Presenting strong scaling data¶
In this notebook, we generate and display scaling data for two hypothetical codes: one which achieves perfect scaling and another that has realistic/imperfect scaling. The main takeaway is that naively plotting run time vs. core count using linear axes is to be avoided since it does not provide accurate insight into performance, particularly at higher core counts.
Note that you can use this notebook to create scaling plots that should be ready to use in requests for compute time through ACCESS and other organizations.
In [1]:
%matplotlib inline
import matplotlib as mpl
mpl.get_backend()
import matplotlib.pyplot as plt
import numpy as np
Define functions for plotting on linear and log axes¶
In [3]:
def scaling_plot_linear(cores, time, title, figname):
"""Plot scaling data on linear axes.
Keyword arguments:
cores -- core count; can also be GPUs, nodes or other units
time -- run times corresponding to core counts
title -- title listed in plot
figname -- name of figure saved to disk
"""
f, ax = plt.subplots()
ax.set_xlabel('Cores', fontsize=14)
ax.set_ylabel('t', fontsize=14)
ax.set_title(title, fontsize=16)
ax.plot(cores, time, 'ro-')
plt.savefig(figname, dpi=300)
plt.show()
return(None)
In [5]:
def scaling_plot_log(cores, core_units, time, time_units, title, figname):
"""Plot scaling data on log axes.
Keyword arguments:
cores -- core count / number of processing units
core_units -- type of processing units (CPUs, GPUs, etc.)

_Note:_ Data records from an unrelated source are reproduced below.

(** The pattern of a search is read as its term. *)
Lemma escapeRegExp_literal (term : string) : literal_pattern (Str.chars (escapeRegExp term)) = Some (Str.chars term).
Proof.
  unfold escapeRegExp, Str.chars, Str.of_chars. rewrite String.list_ascii_of_string_of_list_ascii.
  induction (String.list_ascii_of_string term) as [|c l IH]; [done|]. cbn [flat_map].
  destruct (syntax_character c) eqn:Hc; cbn [app].
  - cbn [literal_pattern]. by rewrite Hc, IH.
  - destruct (ascii_dec c "\"%char) as [->|Hne]; [by vm_compute in Hc|].
    assert (∀ r, literal_pattern (c :: r) = if syntax_character c then None else (c ::.) <$> literal_pattern r) as ->.
    { intros r. destruct c as [[] [] [] [] [] [] [] []]; done. }
    by rewrite Hc, IH.
Qed.

(** ** Witnesses *)
End QueryOptions.

Module QueryExamples.
Import ExampleEnv.

#[export] Instance query_env : QueryEnv := {| parseDate := λ _, None |}.
(** The configuration of [routes/fleetRoutes.ts]. *)
Definition fleetListQuery : QueryFeatureConfig :=
  mkQueryConfig ["createdAt"; "name"] [("isActive", type_boolean)] ["name"] (Some [("createdAt", (-1)%Z)])
    (Some (Num.of_Z 10)) None.
Definition query : list (string * json) :=
  [("page", JStr "4"); ("limit", JStr "500"); ("sort", JStr "-name, createdAt,-name"); ("isActive", JStr "false");
   ("search", JStr " a.b "); ("$where", JStr "1")].
Definition options : QueryOptions :=
  mkQueryOptions (Num.of_Z 4) (Num.of_Z 100) (Num.of_Z 300) [("name", (-1)%Z); ("createdAt", 1%Z)]
    (both [("isActive", equals (op_boolean false))] ["name"] "a\.b").

Example parsed : buildQueryOptions fleetListQuery query = inr options.
Proof. vm_compute. reflexivity. Qed.
Example unsortable : ∃ m, buildQueryOptions fleetListQuery [("sort", JStr "ownerId")] = inl (AppError m 400).
Proof. eexists. vm_compute. reflexivity. Qed.
Example unknown_operator :
  ∃ m, buildQueryOptions fleetListQuery [("isActive", JObj [("$where", JStr "1")])] = inl (AppError m 400).
Proof. eexists. vm_compute. reflexivity. Qed.
(** A huge page is a positive integer, but what it skips is no finite number. *)
Example skip_overflows :
  ∃ o, buildQueryOptions fleetListQuery [("page", JStr "1e308")] = inr o ∧ Num.isFinite (qo_skip o) = false.
Proof. eexists. split; [vm_compute; reflexivity|reflexivity]. Qed.
(* ===== verification/ProofOfDelivery.v ===== *)
(** * Proof of delivery ([src/src/services/proofOfDeliveryService.ts])

    The photographic evidence a driver uploads, and the guard that completion
    and escrow release use.  The storage backend is a parameter. *)
From S2P Require Import Prelude JsLib Models Repositories.

(** What a storage driver answers to [upload(buffer, path, mimeType)]: the
    object's key and URL, or an error. *)
Class StorageDriver := {
  upload : string → string → string → error + (string * string)
}.

Record UploadProofInput := mkUploadProofInput {
  u_deliveryId : string;
  u_uploadedBy : string;
  u_originalName : string;
  u_mimeType : string;
  u_buffer : string;
  u_sizeBytes : Z
}.

Definition ALLOWED_PROOF_MIME_TYPES : list string :=
  ["image/jpeg"; "image/png"; "image/webp"].

(** A delivery to which nothing more may happen. *)
Definition is_finished (s : DeliveryStatus.t) : bool :=
  includes s [DeliveryStatus.COMPLETED; DeliveryStatus.CANCELLED].

Section ProofOfDelivery.
Context `{Env, StorageDriver}.

(** [delivery.driverId && delivery.driverId !== uploadedBy]. *)
Definition foreign_uploader (d : Delivery) (by_ : string) : bool :=
  match d.(driverId) with
  | Some i => Str.truthy i && negb (String.eqb i by_)
  | None => false
  end.

Definition uploadProofOfDelivery (input : UploadProofInput) : action (hydrated Delivery) :=
  let id := input.(u_deliveryId) in
  _ ← throw_if (negb (isValidObjectId id))
        (AppError "Invalid delivery ID format." Http.BAD_REQUEST);
  found ← DeliveryRepository.model_findById id;
  d ← or_throw found (AppError "Delivery not found." Http.NOT_FOUND);
  _ ← throw_if (is_finished (status (body d)))
        (AppError ("Cannot upload proof of delivery for a delivery with status '"
           +:+ DeliveryStatus.to_string (status (body d)) +:+ "'.") Http.CONFLICT);
  _ ← throw_if (foreign_uploader (body d) input.(u_uploadedBy))
        (AppError "Only the driver assigned to this delivery may upload proof of delivery."
           Http.FORBIDDEN);
  _ ← throw_if (negb (includes input.(u_mimeType) ALLOWED_PROOF_MIME_TYPES))
        (AppError ("Unsupported file type " +:+ Str.quote input.(u_mimeType) +:+ ". Allowed types: "
           +:+ Str.join ", " ALLOWED_PROOF_MIME_TYPES +:+ ".") Http.UNSUPPORTED_MEDIA_TYPE);
  _ ← throw_if (PROOF_OF_DELIVERY_MAX_SIZE_MB * 1024 * 1024 <? input.(u_sizeBytes))%Z
        (AppError ("File exceeds the maximum allowed size of "
           +:+ pretty PROOF_OF_DELIVERY_MAX_SIZE_MB +:+ "MB.") Http.REQUEST_TOO_LONG);
  stored ← Done (upload input.(u_buffer)
                   ("proof-of-delivery/" +:+ id +:+ "/" +:+ input.(u_originalName))
                   input.(u_mimeType));
  t ← now;
  let proof := mkProofOfDelivery stored.1 stored.2 UPLOAD_STORAGE_DRIVER
                 input.(u_mimeType) input.(u_sizeBytes) input.(u_uploadedBy) t in
  DeliveryRepository.save d (λ d, d <| proofOfDelivery := Some proof |>).

Definition getProofOfDelivery (id : string) : action (option ProofOfDelivery) :=
  _ ← throw_if (negb (isValidObjectId id))
        (AppError "Invalid delivery ID format." Http.BAD_REQUEST);
  found ← DeliveryRepository.model_findById id;
  d ← or_throw found (AppError "Delivery not found." Http.NOT_FOUND);
  mret (proofOfDelivery (body d)).

Definition proof_required : error :=
  AppError "Proof of delivery is required before this delivery can be completed or its escrow released."
    Http.UNPROCESSABLE_ENTITY.

Definition assertProofOfDeliveryExists (id : string) : action unit :=
  _ ← throw_if (negb (isValidObjectId id))
        (AppError "Invalid delivery ID format." Http.BAD_REQUEST);
  found ← DeliveryRepository.model_findById id;
  throw_if (negb (bool_decide (is_Some (found ≫= λ d, proofOfDelivery (body d)))))
    proof_required.

(** ** Laws used by the clients *)

Definition has_proof (id : string) (w : World) : Prop :=
  ∃ d, deliveries w !! id = Some d ∧ is_Some (proofOfDelivery d).

Lemma assertProof_run id w :
  run (assertProofOfDeliveryExists id) w =
    (if negb (isValidObjectId id) then inl (AppError "Invalid delivery ID format." Http.BAD_REQUEST)
     else if bool_decide (is_Some (deliveries w !! id ≫= proofOfDelivery)) then inr tt
     else inl proof_required, w).
Proof.
  unfold assertProofOfDeliveryExists, DeliveryRepository.model_findById.
  run_simpl. unfold find_by_id. destruct (isValidObjectId id); cbn; [|done].
  destruct (deliveries w !! id) as [d|]; cbn; [|done].
  by destruct (proofOfDelivery d).
Qed.

Lemma assertProof_ok id w w' u :
  run (assertProofOfDeliveryExists id) w = (inr u, w') →
  w' = w ∧ isValidObjectId id = true ∧ has_proof id w.
Proof.
  rewrite assertProof_run. destruct (isValidObjectId id); [|done]. cbn.
  case_bool_decide as Hp; intros [= <- <-]. split; [done|]. split; [done|].
  destruct Hp as [p Hp]. apply bind_Some in Hp as (d & Hd & Hp).
  exists d. split; [done|]. by eexists.
Qed.

Lemma assertProof_safe (R : relation World) `{!PreOrder R} id w :
  safe R (assertProofOfDeliveryExists id) w (λ _ _, True).
Proof.
  unfold assertProofOfDeliveryExists. destruct (isValidObjectId id); cbn; [|done].
  intros w' _. split; [done|]. by case_bool_decide.
Qed.
End ProofOfDelivery.
Lemma release_locked_inv i w r w' :
  run (release_locked i) w = (r, w') →
  (∃ er, r = inl er ∧ w' = w) ∨
  (∃ e, r = inr e ∧ w' = w ∧ escrows w !! _id e = Some (body e) ∧
     has_tx (re_transactionHash i) (body e) = true) ∨
  (∃ eid e, escrows w !! eid = Some e ∧ e_status e = EscrowStatus.LOCKED ∧
     (if isValidObjectId (re_escrowId i) then eid = re_escrowId i
      else e_contractId e = Some (re_escrowId i)) ∧
     has_tx (re_transactionHash i) e = false ∧ has_proof (delivery e) w ∧
     r = inr (Doc eid (released i (now_ms w) e)) ∧
     EscrowRepository.conflicts eid (released i (now_ms w) e) (escrows w) = false ∧
     escrows w' = <[eid := released i (now_ms w) e]> (escrows w) ∧
     deliveries w' = delivery_after (delivery e) DeliveryStatus.COMPLETED w ∧
     auditLogs w' = auditLogs w ∧ deliveryEvents w' = deliveryEvents w).
Proof.
  unfold release_locked. rewrite run_bind.
  destruct (find_escrow_run (re_escrowId i) w) as (o & -> & Ho). cbn [fst snd].
  rewrite run_bind, run_or_throw. cbn [fst snd]. destruct o as [[eid e]|].
  2: { intros [= <- <-]. left. by eexists. }
  destruct (Ho _ eq_refl) as [He Hid]. cbn [_id body] in *.
  destruct (has_tx _ e) eqn:Htx.
  { intros [= <- <-]. right; left. by exists (Doc eid e). }
  rewrite run_bind, run_throw_if. cbn [fst snd]. case_bool_decide as Hr.
  { intros [= <- <-]. left. by eexists. }
  rewrite run_bind, run_throw_if. cbn [fst snd]. case_bool_decide as Hl; cbn [negb].
  2: { intros [= <- <-]. left. by eexists. }
  rewrite run_bind. destruct (run (assertProofOfDeliveryExists (delivery e)) w) as [[er|[]] w0] eqn:Hp;
    cbn [fst snd].
  { intros [= <- <-]. left. eexists. split; [done|].
    rewrite assertProof_run in Hp. by simplify_eq. }
  apply assertProof_ok in Hp as (-> & Hdv & Hp).
  do 2 (rewrite run_bind, run_now; cbn [fst snd]). rewrite run_bind.
  destruct (run (EscrowRepository.save _ _) w) as [r1 w1] eqn:Hs.
  apply EscrowRepository.run_escrow_save_inv in Hs
    as [(er & -> & ->)|(e0 & He0 & Hcf & -> & ->)]; cbn [fst snd].
  { intros [= <- <-]. left. by eexists. }
  cbn [_id body] in *. assert (e0 = e) as -> by congruence.
  rewrite run_bind. cbn [fst snd body].
  match goal with |- context [run (complete_delivery ?d) ?w1] =>
    destruct (complete_delivery_run d w1) as (w2 & -> & Hk & Hd & Ha & Hev) end.
  cbn [fst snd]. rewrite run_ret. intros [= <- <-]. right; right.
  exists eid, e. rewrite (ke_escrows _ _ Hk), Hd, Ha, Hev. by repeat split.
Qed.

Definition resolved_as (i : ResolveEscrowInput) (x : EscrowResolution.t) (t : Z) (e : Escrow)
    : Escrow :=
  stamp_resolution t (rs_adminId i) (rs_reason i) (resolve_update x t e)
    <| e_updatedAt := t |>.

Lemma resolve_locked_inv i x w r w' :
  run (resolve_locked i x) w = (r, w') →
  let eid := rs_escrowId i in
  (∃ er, r = inl er ∧ w' = w) ∨
  (∃ e, escrows w !! eid = Some e ∧ e_status e ∈ RESOLVABLE_STATUSES ∧
     let e' := resolved_as i x (now_ms w) e in
     r = inr (Doc eid e') ∧ EscrowRepository.conflicts eid e' (escrows w) = false ∧
     escrows w' = <[eid := e']> (escrows w) ∧
     deliveries w' = match resolution_delivery x with
                     | Some s => delivery_after (delivery e) s w
                     | None => deliveries w
                     end ∧
     auditLogs w' = auditLogs w ++
       [mkAuditLog "escrow.resolve"
          (if isValidObjectId (rs_adminId i) then Some (rs_adminId i) else None)
          "Escrow" eid (rs_reason i)
          [("resolution", JStr (EscrowResolution.to_string x));
           ("previousStatus", JStr (EscrowStatus.to_string (e_status e)));
           ("newStatus", JStr (EscrowStatus.to_string (e_status e')));
           ("deliveryId", JStr (delivery e))] (now_ms w)]).
Proof.
  intros H eid. revert H. unfold resolve_locked.
  rewrite run_bind, EscrowRepository.run_escrow_findById. cbn [fst snd].
  rewrite run_bind, run_or_throw. cbn [fst snd]. fold eid.
  destruct (escrows w !! eid) as [e|] eqn:He; cbn [fmap option_fmap option_map].
  2: { intros [= <- <-]. left. by eexists. }
  cbn [body]. rewrite run_bind, run_throw_if. cbn [fst snd].
  destruct (includes (e_status e) _) eqn:Hi; cbn [negb].
  2: { intros [= <- <-]. left. by eexists. }
  apply includes_true in Hi. rewrite run_bind, run_now. cbn [fst snd]. rewrite run_bind.
  destruct (run (EscrowRepository.save _ _) w) as [r1 w1] eqn:Hs.
  apply EscrowRepository.run_escrow_save_inv in Hs
    as [(er & -> & ->)|(e0 & He0 & Hcf & -> & ->)]; cbn [fst snd].
  { intros [= <- <-]. left. by eexists. }
  cbn [_id body] in *. assert (e0 = e) as -> by congruence. rewrite run_bind. intros H. right. exists e.
  split; [done|]. split; [done|]. fold (resolved_as i x (now_ms w) e) in H.
  set (e' := resolved_as i x (now_ms w) e) in *.
  set (w1 := w <| escrows ::= <[eid := e']> |>) in *.
  assert (∃ w2, run (match resolution_delivery x with
                     | Some s => applyDeliveryStatus (Doc eid e') s
                     | None => mret tt end) w1 = (inr tt, w2) ∧ keeps_escrows w1 w2 ∧
            deliveries w2 = match resolution_delivery x with
                     | Some s => delivery_after (delivery e) s w
                     | None => deliveries w end ∧ auditLogs w2 = auditLogs w)
    as (w2 & Hrun & Hk & Hd & Ha).
  { destruct (resolution_delivery x) as [s|]; [|by eexists].
    destruct (applyDeliveryStatus_run (Doc eid e') s w1) as (w2 & Hr & Hk & Hd & Ha).
    exists w2. split; [done|]. split; [done|]. split; [|done]. rewrite Hd. cbn [body].
    assert (delivery e' = delivery e) as -> by (by destruct x). done. }
  rewrite Hrun in H. cbn [fst snd] in H. rewrite run_bind, writeAuditLog_run in H.
  cbn [fst snd] in H. rewrite run_ret in H. simplify_eq. split; [done|]. split; [done|].
  split; [apply Hk|]. split; [done|]. rec_simpl. rewrite Ha, (ke_now _ _ Hk).
  assert (delivery e' = delivery e) as -> by (by destruct x). done.
Qed.

Definition retried_as (i : RetryExpiredEscrowInput) (x : ExpiredEscrowAction.t) (t : Z)
    (e : Escrow) : Escrow :=
  stamp_resolution t (rt_adminId i) (rt_reason i) (retry_update x t e)
    <| e_updatedAt := t |>.

Lemma retry_locked_inv i x w r w' :
  run (retry_locked i x) w = (r, w') →
  let eid := rt_escrowId i in
  (∃ er, r = inl er ∧ w' = w) ∨
  (∃ e, escrows w !! eid = Some e ∧ e_status e = EscrowStatus.EXPIRED ∧
     let e' := retried_as i x (now_ms w) e in
     r = inr (Doc eid e') ∧ EscrowRepository.conflicts eid e' (escrows w) = false ∧
     escrows w' = <[eid := e']> (escrows w) ∧
     deliveries w' = delivery_after (delivery e) (retry_delivery x) w ∧
     length (auditLogs w') = S (length (auditLogs w))).
Proof.
  intros H eid. revert H. unfold retry_locked.
  rewrite run_bind, EscrowRepository.run_escrow_findById. cbn [fst snd].
  rewrite run_bind, run_or_throw. cbn [fst snd]. fold eid.
  destruct (escrows w !! eid) as [e|] eqn:He; cbn [fmap option_fmap option_map].
  2: { intros [= <- <-]. left. by eexists. }
  cbn [body]. rewrite run_bind, run_throw_if. cbn [fst snd].
  case_bool_decide as Hi; cbn [negb].
  2: { intros [= <- <-]. left. by eexists. }
  rewrite run_bind, run_now. cbn [fst snd]. rewrite run_bind.
  destruct (run (EscrowRepository.save _ _) w) as [r1 w1] eqn:Hs.
  apply EscrowRepository.run_escrow_save_inv in Hs
    as [(er & -> & ->)|(e0 & He0 & Hcf & -> & ->)]; cbn [fst snd].
  { intros [= <- <-]. left. by eexists. }
  cbn [_id body] in *. assert (e0 = e) as -> by congruence. rewrite run_bind. intros H. right. exists e.
  split; [done|]. split; [done|]. fold (retried_as i x (now_ms w) e) in H.
  set (e' := retried_as i x (now_ms w) e) in *.
  assert (delivery e' = delivery e) as Hde by (by destruct x).
  match type of H with context [run (applyDeliveryStatus ?d ?s) ?w1] =>
    destruct (applyDeliveryStatus_run d s w1) as (w2 & Hr & Hk & Hd & Ha) end.
  rewrite Hr in H. cbn [fst snd] in H. rewrite run_bind, writeAuditLog_run in H.
  cbn [fst snd] in H. rewrite run_ret in H. simplify_eq. split; [done|]. split; [done|].
  split; [apply Hk|]. split.
  - rec_simpl. rewrite Hd. cbn [body]. by rewrite Hde.
  - rec_simpl. rewrite length_app, Ha. rec_simpl. lia.
Qed.
End Locked.

(** ** Release *)
Section Release.
Context `{E : Env, C : DeliveryConsumers, COk : !DeliveryConsumersOk}.

Definition release_key (i : ReleaseEscrowInput) : string :=
  "escrow:release:" +:+ re_escrowId i.

Lemma releaseEscrow_valid i :
  isValidObjectId (re_escrowId i) = true →
  releaseEscrow i = withLock (release_key i) (release_locked i).
Proof. intros Hv. unfold releaseEscrow. by rewrite Hv. Qed.

Lemma releaseEscrow_inv i w r w' :
  run (releaseEscrow i) w = (r, w') →
  redisLocks w' = redisLocks w ∧
  ((∃ er, r = inl er ∧ w' = w) ∨
   (redisLocks w !! release_key i = None ∧
    ∃ w1, run (release_locked i) (lock_taken (release_key i) w) = (r, w1) ∧
      w' = unlock (release_key i) (nextId w) w1)).
Proof.
  unfold releaseEscrow. destruct (_ && _) eqn:Hb; cbn [throw_if].
  { intros [= <- <-]. split; [done|]. left. by eexists. }
  rewrite run_bind, run_ret. cbn [fst snd]. intros Hr.
  apply withLock_confined_inv in Hr; [|apply release_locked_locks].
  destruct Hr as [(-> & -> & _)|(Hn & Hl & w1 & Hr & ->)].
  - split; [done|]. left. by eexists.
  - split; [done|]. right. split; [done|]. by exists w1.
Qed.

(** The critical section succeeds on a locked escrow with a proof. *)
Lemma release_locked_run i e w :
  isValidObjectId (re_escrowId i) = true → isValidObjectId (delivery e) = true →
  escrows w !! re_escrowId i = Some e → e_status e = EscrowStatus.LOCKED →
  has_tx (re_transactionHash i) e = false → has_proof (delivery e) w →
  EscrowRepository.conflicts (re_escrowId i) (released i (now_ms w) e) (escrows w) = false →
  ∃ w', run (release_locked i) w = (inr (Doc (re_escrowId i) (released i (now_ms w) e)), w').
Proof.
  intros Hv Hdv He Hl Htx (d & Hd & Hp) Hc.
  unfold release_locked, find_escrow. rewrite Hv.
  rewrite run_bind, EscrowRepository.run_escrow_findById, He. cbn [fst snd fmap option_fmap option_map].
  rewrite run_bind, run_or_throw. cbn [fst snd body]. rewrite Htx, Hl.
  rewrite run_bind, run_throw_if, bool_decide_false by done. cbn [fst snd].
  rewrite run_bind, run_throw_if, bool_decide_true by done. cbn [fst snd negb].
  rewrite run_bind, assertProof_run, Hdv, Hd. cbn [negb].
  change (Some d ≫= proofOfDelivery) with (proofOfDelivery d). rewrite bool_decide_true by done. cbn [fst snd].
  do 2 (rewrite run_bind, run_now; cbn [fst snd]). rewrite run_bind.
  unfold EscrowRepository.save. rewrite run_atomic_try. cbn [_id body]. rewrite He.
  unfold EscrowRepository.store.
  change (EscrowRepository.conflicts (re_escrowId i) (release_update i (now_ms w) (now_ms w) e) (escrows w))
    with (EscrowRepository.conflicts (re_escrowId i) (released i (now_ms w) e) (escrows w)).
  rewrite Hc. cbn [fst snd]. rewrite run_bind. cbn [body].
  match goal with |- context [run (complete_delivery ?d) ?w1] =>
    destruct (complete_delivery_run d w1) as (w2 & -> & _) end.
  cbn [fst snd]. rewrite run_ret. by eexists.
Qed.

Lemma release_key_eq i i2 : re_escrowId i = re_escrowId i2 → release_key i = release_key i2.
Proof. unfold release_key. by intros ->. Qed.

(** Three outcomes, by the state of the escrow, when the lock is free. *)
Lemma releaseEscrow_fresh i e w :
  isValidObjectId (re_escrowId i) = true → isValidObjectId (delivery e) = true →
  escrows w !! re_escrowId i = Some e → e_status e = EscrowStatus.LOCKED →
  has_tx (re_transactionHash i) e = false → has_proof (delivery e) w →
  EscrowRepository.conflicts (re_escrowId i) (released i (now_ms w) e) (escrows w) = false →
  redisLocks w !! release_key i = None →
  ∃ w1, run (releaseEscrow i) w = (inr (Doc (re_escrowId i) (released i (now_ms w) e)), w1) ∧
    escrows w1 !! re_escrowId i = Some (released i (now_ms w) e) ∧
    redisLocks w1 !! release_key i = None.
Proof.
  intros Hv Hdv He Hs Htx Hp Hc Hk. set (e1 := released i (now_ms w) e) in *.
  destruct (release_locked_run i e (lock_taken (release_key i) w)) as (wa & Ha); try done.
  exists (unlock (release_key i) (nextId w) wa).
  assert (run (releaseEscrow i) w =
    (inr (Doc (re_escrowId i) e1), unlock (release_key i) (nextId w) wa)) as Hr.
  { rewrite (releaseEscrow_valid i) by done. rewrite run_withLock, Hk. cbv zeta.
    by rewrite Ha. }
  split; [done|]. destruct (releaseEscrow_inv _ _ _ _ Hr) as [-> _]. split; [|done].
  destruct (unlock_fields (release_key i) (nextId w) wa) as (_ & _ & -> & _).
  apply release_locked_inv in Ha
    as [(er & [=] & _)|[(e2 & [= <-] & -> & He2 & Ht2)|(eid & e2 & He2 & _ & Hid & _ & _ & _ & _ & -> & _)]].
  - exfalso. assert (Some e = Some e1) as [= Heq] by (rewrite <-He; exact He2).
    change (has_tx (re_transactionHash i) e1 = true) in Ht2. rewrite <-Heq in Ht2. congruence.
  - rewrite Hv in Hid. subst eid. assert (Some e2 = Some e) as [= ->] by (rewrite <-He2; exact He).
    apply lookup_insert_eq.
Qed.

Lemma releaseEscrow_replay i e w :
  isValidObjectId (re_escrowId i) = true → escrows w !! re_escrowId i = Some e →
  has_tx (re_transactionHash i) e = true → redisLocks w !! release_key i = None →
  ∃ w2, run (releaseEscrow i) w = (inr (Doc (re_escrowId i) e), w2) ∧
    escrows w2 = escrows w ∧ deliveries w2 = deliveries w.
Proof.
  intros Hv He Htx Hk. rewrite (releaseEscrow_valid i) by done. rewrite run_withLock, Hk.
  cbv zeta. unfold release_locked, find_escrow. rewrite Hv, run_bind.
  rewrite EscrowRepository.run_escrow_findById.
  change (escrows (lock_taken (release_key i) w)) with (escrows w). rewrite He.
  cbn [fst snd fmap option_fmap option_map]. rewrite run_bind, run_or_throw.
  cbn [fst snd body]. rewrite Htx, run_ret. eexists. split; [done|]. cbn [snd].
  by destruct (unlock_fields (release_key i) (nextId w) (lock_taken (release_key i) w))
    as (_ & -> & -> & _).
Qed.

time -- run times corresponding to core counts
time_units -- units for run times (s, m, hours, etc.)
title -- title listed in plot
figname -- name of figure saved to disk
"""
f, ax = plt.subplots()
# Calculate speedup and parallel efficiency
speedup = time[0] / time
efficiency = speedup / cores
# Plot scaling data on log axes
time_label = 't(' + time_units + ')'
ax.set_xlabel(core_units, fontsize=14)
ax.set_ylabel(time_label, fontsize=14)
ax.set_title(title, fontsize=16)
ax.set_xscale('log')
ax.set_yscale('log')
ax.plot(cores, time, 'ro-', label=time_label)
# Add line indicating perfect scaling
x1 = cores[1]
x2 = cores[3]
y1 = time[1] * 0.5
y2 = y1 * (x1/x2)
x = [x1, x2]
y = [y1, y2]
ax.plot(x, y, 'k', label='linear')
# Plot parallel efficiency on right axis
ax2 = ax.twinx()
ax2.set_ylabel('parallel efficiency', fontsize=14)
ax2.set_ylim(0, 1.05)
ax2.plot(cores, efficiency, 'bx-', label='efficiency')
# Add legend
ax.legend(loc='upper left', bbox_to_anchor=(0.05, 0.1, 0.1, 0.1), frameon=False)
ax2.legend(loc='upper left', bbox_to_anchor=(0.05, 0.15, 0.1, 0.1), frameon=False)
plt.savefig(figname, dpi=300)
plt.show()
return(None)
Define data sets illustrating perfect/imperfect scaling¶
In [7]:
perfect_strong_cores = np.array([1, 2, 4, 8, 16, 32, 64, 128])
perfect_strong_time = 10000.0 / perfect_strong_cores
imperfect_strong_cores = np.array([1, 2, 4, 8, 16, 32, 64, 128])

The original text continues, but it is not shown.